An endoscopic exploration showed a membrane with a small orifice in the middle third of the esophagus. An esophagogram at 9 days of age with water-soluble contrast revealed a blind pouch and contrast in the bronchial tree ([Fig. 1a–c]). A proximal TF was confirmed by bronchoscopy ([Fig. 2]).

Zoom Image
Fig. 1 Esophagography with water-soluble contrast at 9 days of age: Initially a the NGT was removed several centimeters and contrast was injected at the middle third of the esophagus displaying a normal distal esophagus b, removing it further to the upper portion of the esophagus, contrast was injected in a very small amount, confirming the presence of a blind pouch and also contrast in the bronchial tree c. In this occasion it was impossible to re-pass the NGT showing a resistance at the level of the blind pouch.
Zoom Image
Fig. 2 Membranous atresia with a tiny opening and proximal fistula, an uncategorized anomaly.

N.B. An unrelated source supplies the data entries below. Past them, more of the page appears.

(* ===== verification/ParseStmt.v ===== *)
(** Blocks and statements ([kryos-parser/src/parser.rs], lines 138-158 and
    1217-2133), and the knot of the mutual recursion with expressions.

    [levels n] unrolls the four entries of the recursion [n] times: [n] is the
    native stack that a run may use, in calls of an entry. *)

From S2P Require Import Prelude Machine Utf8 Text Token Ast ParseCore ParseType ParseExpr.

(** A clause [let pattern = subject { .. }] of an [if let] chain. *)
Record LetClause := mkLetClause {
  lc_start : Span; lc_pattern : Pattern; lc_subject : Expr; lc_then : Block }.

(** [match subject { pattern => body, _ => other }] *)
Definition match_or_else (subject : Expr) (pattern : Pattern) (body other : Expr) (span : Span)
    : Expr :=
  E_MatchExpr subject
    [mkArm pattern None body span; mkArm (P_Wildcard span) None other span] span.

(** The clauses of an [if let] chain, each in the wildcard arm of the one before;
    the last one has [tail]. *)
Fixpoint nest_if_let (end_ : Span) (tail : Expr) (cs : list LetClause) : option Stmt :=
  match cs with
  | [] => None
  | c :: cs =>
      let else_body :=
        match nest_if_let end_ tail cs with
        | Some st => E_Block (mkBlock [st] (lc_start c)) (lc_start c)
        | None => tail
        end in
      let span := merge (lc_start c) end_ in
      let body := E_Block (lc_then c) (block_span (lc_then c)) in
      Some (S_Expr (match_or_else (lc_subject c) (lc_pattern c) body else_body span) span)
  end.

Definition empty_block_expr (span : Span) : Expr := E_Block (mkBlock [] span) span.
Definition empty_stmt (span : Span) : Stmt := S_Expr (empty_block_expr span) span.

(** [let [mut] Name .] or [let [mut] Name ::] *)
Definition is_let_else_ahead : P bool :=
  k ← peek_kind;
  if negb (kind_eq k TK_Let) then mret false
  else
    m ← get_kind 1;
    let i := if bool_decide (m = Some TK_Mut) then 2%nat else 1%nat in
    name ← get_kind i;
    sep ← get_kind (i + 1);
    mret (match name with Some k => is_name_kind k | None => false end
          && (bool_decide (sep = Some TK_Dot) || bool_decide (sep = Some TK_ColonColon))).

Definition assign_op (k : TokenKind) : option AssignOp :=
  match k with
  | TK_Eq => Some A_Assign
  | TK_PlusEq => Some A_AddAssign
  | TK_MinusEq => Some A_SubAssign
  | TK_StarEq => Some A_MulAssign
  | TK_SlashEq => Some A_DivAssign
  | TK_PercentEq => Some A_ModAssign
  | _ => None
  end.

Section Stmts.
Context (E : Entries).
Abbreviation parse_expr := (parse_expr E).
Abbreviation parse_block := (parse_block E).
Abbreviation parse_expr_no_struct_lit := (parse_expr_no_struct_lit E).

Definition hint_assign_in_condition : P unit :=
  k ← peek_kind;
  if kind_eq k TK_Eq then
    span ← peek_span;
    _ ← error span;
    _ ← advance;
    _ ← parse_expr_no_struct_lit;
    mret tt
  else mret tt.

(* ------------------------------------------------------------------ *)
(** ** Blocks                                                          *)
(* ------------------------------------------------------------------ *)

(** [let PAT = EXPR else { D }] and the rest of the block:
    [match EXPR { PAT => { rest }, _ => { D } }]. *)
Definition parse_let_else_desugar : P Stmt :=
  kw ← expect TK_Let;
  let span := t_span kw in
  _ ← eat TK_Mut;
  pattern ← parse_pattern;
  _ ← if_eat TK_Colon parse_type;
  _ ← expect TK_Eq;
  value ← parse_expr;
  els ← eat TK_Else;
  diverge ← (if els : bool then parse_block else _ ← error span; mret (mkBlock [] span));
  rest ← ParseExpr.parse_block_stmts E;
  let body := E_Block (mkBlock rest span) span in
  mret (S_Expr (match_or_else value pattern body (E_Block diverge span) span) span).

Definition parse_block_stmts_body : P (list Stmt) :=
  while_not TK_RBrace (fun stmts =>
    ahead ← is_let_else_ahead;
    if ahead : bool then st ← parse_let_else_desugar; mret (Break (stmts ++ [st]))
    else
      before ← gets pos;
      r ← parse_statement E;
      match r with
      | Some st => _ ← force_progress before; mret (Continue (stmts ++ [st]))
      | None => _ ← recover_stray_block_token; mret (Continue stmts)
      end) [].

Definition parse_block_body : P Block :=
  guarded (mkBlock [])
    (lbrace ← expect TK_LBrace;
     stmts ← parse_block_stmts_body;
     rbrace ← expect TK_RBrace;
     mret (mkBlock stmts (merge (t_span lbrace) (t_span rbrace)))).

(* ------------------------------------------------------------------ *)
(** ** Conditionals and loops                                          *)
(* ------------------------------------------------------------------ *)

(** A condition and its block. *)
Definition parse_clause : P (Expr * Block) :=
  cond ← parse_expr_no_struct_lit;
  _ ← hint_assign_in_condition;
  b ← parse_block;
  mret (cond, b).

(** [else] and then [if]: both are consumed. *)
Definition eat_else_if : P (option Token) :=
  k ← peek_kind;
  k' ← get_kind 1;
  if kind_eq k TK_Else && bool_decide (k' = Some TK_If)
  then _ ← advance; Some <$> advance else mret None.

(** [parse_if_rest_inner] where no [let] follows. *)
Definition parse_if_plain (start : Span) : P Stmt :=
  '(condition, then_block) ← parse_clause;
  elifs ←
    while_eat TK_Elif (fun cs => c ← parse_clause; mret (Continue (cs ++ [c]))) [];
  elifs ←
    loop_ (fun cs =>
      more ← eat_else_if;
      match more with
      | Some _ => c ← parse_clause; mret (Continue (cs ++ [c]))
      | None => mret (Break cs)
      end) elifs;
  else_block ← if_eat TK_Else parse_block;
  end_ ← prev_span;
  mret (S_If condition then_block elifs else_block (merge start end_)).

(** [elif] or [else if]: the span of the keyword that starts the next clause. *)
Definition eat_next_clause : P (option Span) :=
  c ← check TK_Elif;
  if c : bool then (fun t => Some (t_span t)) <$> advance
  else fmap t_span <$> eat_else_if.

(** [let PAT = EXPR { .. }] *)
Definition parse_let_clause (start : Span) : P LetClause :=
  _ ← expect TK_Let;
  pattern ← parse_pattern;
  _ ← expect TK_Eq;
  subject ← parse_expr_no_struct_lit;
  then_block ← parse_block;
  mret (mkLetClause start pattern subject then_block).

(** The wildcard arm of the last clause: a plain chain, an [else] block, or nothing.
    The call of [parse_if_rest_inner] in the code finds no [let]. *)
Definition if_let_tail (cur : Span) (next_kw : option Span) : P Expr :=
  match next_kw with
  | Some kw => nested ← parse_if_plain kw; mret (E_Block (mkBlock [nested] cur) cur)
  | None =>
      b ← if_eat TK_Else parse_block;
      mret (match b with Some b => E_Block b (block_span b) | None => empty_block_expr cur end)
  end.

(** A further [let] clause is charged to [nest_depth] only; the loop gives back the
    charges. *)
Definition if_let_step '((clauses, spine, cur) : list LetClause * N * Span)
    : P (flow (list LetClause * N * Span) (list LetClause * N * Expr)) :=
  c ← parse_let_clause cur;
  let clauses := clauses ++ [c] in
  next_kw ← eat_next_clause;
  is_let ← check TK_Let;
  match next_kw, is_let with
  | Some kw, true =>
      nd ← gets nest_depth;
      if (MAX_NESTING_DEPTH <=? nd + 1)%N then
        _ ← nesting_overflow; mret (Break (clauses, spine, empty_block_expr cur))
      else _ ← charge_nest; mret (Continue (clauses, (spine + 1)%N, kw))
  | _, _ => tail ← if_let_tail cur next_kw; mret (Break (clauses, spine, tail))
  end.

Definition parse_if_let (start : Span) : P Stmt :=
  '(clauses, spine, tail) ← loop_ if_let_step ([], 0%N, start);
  _ ← release_nest spine;
  end_ ← prev_span;
  lift (of_option (nest_if_let end_ tail clauses)).

Definition parse_if_rest_inner (start : Span) : P Stmt :=
  c ← check TK_Let;
  if c : bool then parse_if_let start else parse_if_plain start.

Definition parse_if_rest (start : Span) : P Stmt :=
  guarded empty_stmt (parse_if_rest_inner start).

Definition parse_if_stmt : P Stmt := kw ← expect TK_If; parse_if_rest (t_span kw).

(** [PAT in ITER { .. }] *)
Definition parse_for_rest (is_parallel : bool) (start : Span) : P Stmt :=
  pattern ← parse_pattern;
  _ ← expect TK_In;
  iterable ← parse_expr_no_struct_lit;
  body ← parse_block;
  end_ ← prev_span;
  mret (S_For is_parallel pattern iterable body (merge start end_)).

Definition parse_for : P Stmt := kw ← expect TK_For; parse_for_rest false (t_span kw).

Definition parse_parallel_for : P Stmt :=
  kw ← expect TK_Parallel; _ ← expect TK_For; parse_for_rest true (t_span kw).

Definition parse_loop : P Stmt :=
  kw ← expect TK_Loop;
  body ← parse_block;
  end_ ← prev_span;
  mret (S_While (E_BoolLiteral true (t_span kw)) body (merge (t_span kw) end_)).

(** [while true { match EXPR { PAT => { BODY }, _ => { break } } }] *)
Definition parse_while_let (start : Span) : P Stmt :=
  _ ← expect TK_Let;
  pattern ← parse_pattern;
  _ ← expect TK_Eq;
  subject ← parse_expr_no_struct_lit;
  body ← parse_block;
  end_ ← prev_span;
  let span := merge start end_ in
  let break_ := E_Block (mkBlock [S_Break span] span) span in
  let e := match_or_else subject pattern (E_Block body (block_span body)) break_ span in
  mret (S_While (E_BoolLiteral true start) (mkBlock [S_Expr e span] span) span).

Definition parse_while : P Stmt :=
  kw ← expect TK_While;
  let start := t_span kw in
  c ← check TK_Let;
  if c : bool then parse_while_let start
  else
    '(condition, body) ← parse_clause;
    end_ ← prev_span;
    mret (S_While condition body (merge start end_)).

(* ------------------------------------------------------------------ *)
(** ** The other statements                                            *)
(* ------------------------------------------------------------------ *)

(** The pattern is a tuple pattern or a name. *)
Definition parse_let : P Stmt :=
  kw ← expect TK_Let;
  mutable ← eat TK_Mut;
  paren ← check TK_LParen;
  '(name, pattern) ←
    (if paren : bool then pattern ← parse_pattern; mret ([], Some pattern)
     else '(name, _) ← expect_name; mret (name, None));
  ty ← if_eat TK_Colon parse_type;
  value ← if_eat TK_Eq parse_expr;
  end_ ← prev_span;
  mret (S_Let name mutable ty value pattern (merge (t_span kw) end_)).

Definition parse_return : P Stmt :=
  kw ← expect TK_Return;
  c ← check TK_RBrace; e ← at_end; semi ← check TK_Semicolon;
  value ← (if c || e || semi then mret None else Some <$> parse_expr);
  end_ ← prev_span;
  mret (S_Return value (merge (t_span kw) end_)).

Definition parse_spawn : P Stmt :=
  kw ← expect TK_Spawn;
  e ← parse_expr;
  mret (S_Spawn e (merge (t_span kw) (expr_span e))).

(** [deny!(cap, cap:sub) { .. }] *)
Definition parse_deny_block : P Stmt :=
  kw ← advance;
  _ ← expect TK_Bang;
  _ ← expect TK_LParen;
  denied ←
    while_not TK_RParen (fun denied =>
      '(name, _) ← expect_ident;
      sub ← if_eat TK_Colon expect_ident;
      let name := match sub with Some (s, _) => name ++ bytes ":" ++ s | None => name end in
      let denied := denied ++ [name] in
      comma ← eat TK_Comma;
      mret (if comma : bool then Continue denied else Break denied)) [];
  _ ← expect TK_RParen;
  body ← parse_block;
  mret (S_DenyBlock denied body (merge (t_span kw) (block_span body))).

(** What follows the first word of a branch of [select]. *)
Definition parse_branch (tok : Token) : P (Expr * Block * Span) :=
  e ← parse_expr;
  _ ← expect TK_FatArrow;
  body ← parse_block;
  end_ ← prev_span;
  mret (e, body, merge (t_span tok) end_).

Definition parse_select : P Stmt :=
  kw ← expect TK_Select;
  _ ← expect TK_LBrace;
  '(branches, timeout) ←
    while_not TK_RBrace (fun '(branches, timeout) =>
      tok ← peek;
      let is_timeout_branch :=
        kind_eq (t_kind tok) TK_Ident && bool_decide (t_text tok = bytes "timeout") in
      if negb is_timeout_branch && negb (kind_eq (t_kind tok) TK_Ident) then
        _ ← error (t_span tok); _ ← advance; mret (Continue (branches, timeout))
      else
        _ ← advance;
        if is_timeout_branch then
          _ ← (match timeout with Some _ => error (t_span tok) | None => mret tt end);
          '(duration_ms, body, span) ← parse_branch tok;
          mret (Continue (branches,
            match timeout with
            | Some t => Some t
            | None => Some (mkTimeout duration_ms body span)
            end))
        else
          '(channel, body, span) ← parse_branch tok;
          mret (Continue (branches ++ [mkBranch (t_text tok) channel body span], timeout)))
      ([], None);
  rbrace ← expect TK_RBrace;
  mret (S_Select branches timeout (merge (t_span kw) (t_span rbrace))).

(** Both [catch name] and [catch (name)]. *)
Definition parse_try_catch : P Stmt :=
  kw ← expect TK_Try;
  try_block ← parse_block;
  _ ← expect TK_Catch;
  has_parens ← eat TK_LParen;
  '(catch_name, _) ← expect_name;
  _ ← (if has_parens : bool then _ ← expect TK_RParen; mret tt else mret tt);
  catch_block ← parse_block;
  end_ ← prev_span;
  mret (S_TryCatch try_block catch_name catch_block (merge (t_span kw) end_)).

Definition parse_throw : P Stmt :=
  kw ← expect TK_Throw;
  e ← parse_expr;
  mret (S_Throw e (merge (t_span kw) (expr_span e))).

(** [let name = fn(..) -> T { .. }] *)
Definition parse_inner_fn : P Stmt :=
  fn_tok ← expect TK_Fn;
  '(name, _) ← expect_name;
  '(params, ret_ty, body, end_) ← parse_fn_rest E;
  let span := merge (t_span fn_tok) end_ in
  mret (S_Let name false None (Some (E_Lambda params ret_ty body span)) None span).

Definition parse_expr_or_assign : P Stmt :=
  e ← parse_expr;
  k ← peek_kind;
  match assign_op k with
  | Some op =>
      _ ← advance;
      value ← parse_expr;
      mret (S_Assign e op value (merge (expr_span e) (expr_span value)))
  | None => mret (S_Expr e (merge (expr_span e) (expr_span e)))
  end.

(** [;] is reported whether or not the nesting limit has fired. *)
Definition parse_semicolon : P (option Stmt) :=
  tok ← advance;
  _ ← push_diag (mkDiag true (Some E0009) (t_span tok));
  full ← gets nesting_exhausted;
  if full : bool then _ ← nesting_overflow; mret None
  else nested (parse_statement E).

Definition parse_statement_body : P (option Stmt) :=
  tok ← peek;
  k' ← get_kind 1;
  match t_kind tok with
  | TK_Let => Some <$> parse_let
  | TK_Return => Some <$> parse_return
  | TK_If => Some <$> parse_if_stmt
  | TK_Parallel =>
      if bool_decide (k' = Some TK_For) then Some <$> parse_parallel_for
      else Some <$> parse_expr_or_assign
  | TK_For => Some <$> parse_for
  | TK_While => Some <$> parse_while
  | TK_Loop => Some <$> parse_loop
  | TK_Break => _ ← advance; mret (Some (S_Break (t_span tok)))
  | TK_Continue => _ ← advance; mret (Some (S_Continue (t_span tok)))
  | TK_Spawn => Some <$> parse_spawn
  | TK_Select => Some <$> parse_select
  | TK_Try => Some <$> parse_try_catch
  | TK_Throw => Some <$> parse_throw
  | TK_Fn =>
      if bool_decide (k' = Some TK_Ident) then Some <$> parse_inner_fn
      else Some <$> parse_expr_or_assign
  | TK_Ident =>
      if bool_decide (t_text tok = bytes "deny") && bool_decide (k' = Some TK_Bang)
      then Some <$> parse_deny_block else Some <$> parse_expr_or_assign
  | TK_RBrace => mret None
  | TK_Semicolon => parse_semicolon
  | _ => Some <$> parse_expr_or_assign
  end.
End Stmts.

(* ------------------------------------------------------------------ *)
(** ** The knot                                                        *)
(* ------------------------------------------------------------------ *)

Fixpoint levels (n : nat) : Entries :=
  match n with
  | O => mkEntries (fun _ => out_of_levels) out_of_levels out_of_levels out_of_levels
  | S n =>
      let E := levels n in
      mkEntries (parse_expr_bp_body E) (parse_block_body E) (parse_statement_body E)
        (parse_block_stmts_body E)
  end.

The patient was diagnosed with a membranous EA with a small hole and associated proximal TF. At 11 days of age, right posterolateral thoracotomy was performed, showing a wide TF at the level of T2–T3. The esophageal membrane showed an eccentric orifice of 6 mm in diameter. The TF was sectioned and ligated. A cylindrical portion of the esophagus was sectioned, including the membrane, and end-to-end anastomosis was performed.

The newborns condition in the immediate postoperative period was favorable. After 4 days, feeding was started and was well tolerated. After 8 days, the general state deteriorated and an esophagogram confirmed a partial anastomotic dehiscence. Enteral feeding was interrupted and empiric antibiotics were administrated. A new esophagogram carried out 6 days later showed closure of the defect.

Feeding was reinitiated through the NGT which was now being poorly tolerated, with abundant gastric retentions. To accelerate gastric emptying, erythromycin as a prokinetic drug was added, which improved digestive tolerance. However, gastric retentions reappeared 7 days later, as well as vomiting and abdominal distension. Suspecting an obstruction, an ultrasound was performed confirming the existence of a hypertrophic pyloric stenosis (HPS).

A pyloromyotomy was performed at 34 days of age without complications. Esophageal dilatation was required at 3 months of age.